3. Als örtlich zuständig bestimmt der Senat das Landgericht Ingolstadt. Grundsätzlich soll das bestimmende Gericht unter den Gerichten, bei denen die Beklagten ihren allgemeinen Gerichtsstand haben, nach Zweckmäßigkeitsgesichtspunkten auswählen können (vgl. BGH NJW 1993, 2752 [2753]; Zöller/Vollkommer § 36 Rn. 18). Hier kommt aber das Landgericht Neubrandenburg nicht in Betracht; denn das Landgericht Ingolstadt ist für den Kläger und Widerbeklagten bereits nach § 33 ZPO und für die Drittwiderbeklagte zu 1 gemäß §§ 12, 13 ZPO zuständig. Deswegen könnte es nicht insgesamt den Rechtsstreit an das Landgericht Neubrandenburg verweisen, also nicht insgesamt seine Unzuständigkeit aussprechen, wie es Voraussetzung einer Verweisung nach § 281 ZPO wäre. Obwohl in einem solchen Fall die Möglichkeit der Auswahl unter den an sich in Betracht kommenden Gerichten beschränkt ist, kann das Gericht, bei dem die Klage bzw. Widerklage bereits erhoben und das für den Teil der Streitgenossen zuständig ist, dann noch als das gemeinschaftliche Gericht bestimmt werden, wenn es den anderen Streitgenossen zugemutet werden kann, sich vor diesem Gericht verklagen zu lassen (vgl. BGH NJW 1988, 646/647). Das ist hier der Fall.
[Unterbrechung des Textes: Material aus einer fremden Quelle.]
(** The header has been processed: the first block is clear, except that its
    five first octets are gone. *)
Record in_body (s : sent) (rest : list Z) (self : transport_read_state) (todo : list Z) : Prop := {
  ib_wf : tread_wf self;
  ib_total : tr_total_length self = lenZ (s_wire s) - 5;
  ib_padding : tr_padding self = lenZ (s_padding s);
  ib_seqno : tr_seqno self = s_seqno s;
  ib_parts : ∃ p1 c2 p2,
    s_frame s = p1 ++ p2 ∧ lenZ p1 = cipher_block (tr_crypto self) ∧ lenZ c2 = lenZ p2
    ∧ lenZ p2 `mod` cipher_block (tr_crypto self) = 0
    ∧ wire_crypt (tr_crypto self) c2 = p2
    ∧ crypt_match (next_crypt (s_crypt s) (s_frame s)) (next_crypt (tr_crypto self) c2)
    ∧ (match s_mac s, tr_mac self with
       | Some m, Some m' => m' = mk_mac _ (mi_key m) (be32 (s_seqno s) ++ p1)
       | None, None => True
       | _, _ => False
       end)
    ∧ unread (tr_super self) ++ todo
      = drop 5 p1 ++ c2 ++ wire_mac (s_mac s) (s_seqno s) (s_frame s) ++ rest;
}.

Lemma s_frame_bytes s : sent_ok s → Forall is_byte (s_frame s).
Proof. intros [Hp _ Hd Hl _ _ _ _]. apply ssh_frame_bytes; done || lia. Qed.

Lemma lenZ_wire_mac m seqno frame : lenZ (wire_mac m seqno frame) = mac_length m.
Proof. destruct m as [m |]; simpl; [apply mac_digest_ok | done]. Qed.

Lemma lenZ_s_wire s :
  sent_ok s → lenZ (s_wire s) = 5 + lenZ (s_payload s) + lenZ (s_padding s) + mac_length (s_mac s).
Proof.
  intros Hok. unfold s_wire. rewrite lenZ_app, lenZ_wire_mac.
  destruct (wire_crypt_ok (s_crypt s) (s_frame s)) as (_ & -> & _); [by apply s_frame_bytes | apply Hok |].
  unfold s_frame. rewrite lenZ_ssh_frame. lia.
Qed.

(** At least two small blocks, and at least one block. *)
Lemma s_frame_min s :
  sent_ok s → 16 <= lenZ (s_frame s) ∧ cipher_block (s_crypt s) <= lenZ (s_frame s).
Proof.
  intros [_ Hn _ Hd Hb _ _ _]. pose proof (lenZ_ssh_frame (s_payload s) (s_padding s)) as Hl.
  unfold s_frame in *. destruct (cipher_block_cases (s_crypt s)) as [Hc | Hc]; rewrite Hc in *;
    Z.div_mod_to_equations; lia.
Qed.

(** The fields of the header. *)
Lemma s_frame_fields s p1 p2 :
  sent_ok s → s_frame s = p1 ++ p2 → 8 <= lenZ p1 →
  let n := lenZ (s_payload s) + lenZ (s_padding s) + 1 in
  ∃ tl, p1 = be32 n ++ lenZ (s_padding s) :: tl ∧ n < 2 ^ 32.
Proof.
  intros Hok Hf Hp1 n. pose proof (lenZ_s_wire s Hok) as Hw. pose proof (so_size _ Hok) as Hsz.
  pose proof (mac_length_range (s_mac s)). pose proof (so_padding_len _ Hok).
  unfold TRANSPORT_READ_AHEAD, SSH_MAX_TOTAL in Hsz.
  unfold s_frame, ssh_frame in Hf. fold n in Hf.
  exists (drop 5 p1). split; [| lia].
  assert (take 5 (be32 n ++ [lenZ (s_padding s)] ++ s_payload s ++ s_padding s) = take 5 p1) as Ht
    by (rewrite Hf, take_app_le; [done |]; unfold lenZ in Hp1; lia).
  rewrite <- (take_drop 5 p1) at 1. rewrite <- Ht. done.
Qed.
Sowohl Widerkläger, Widerbeklagter als auch die Drittwiderbeklagte zu 1 haben ihren allgemeinen Gerichtsstand beim Landgericht Ingolstadt. Der Widerbeklagte hat bereits auf die Widerklage erwidert. Angesichts ihrer damit gleichlaufenden Interessen ist es den Drittwiderbeklagten zu 2 bis 4 zumutbar, den Rechtsstreit beim Landgericht Ingolstadt zu führen.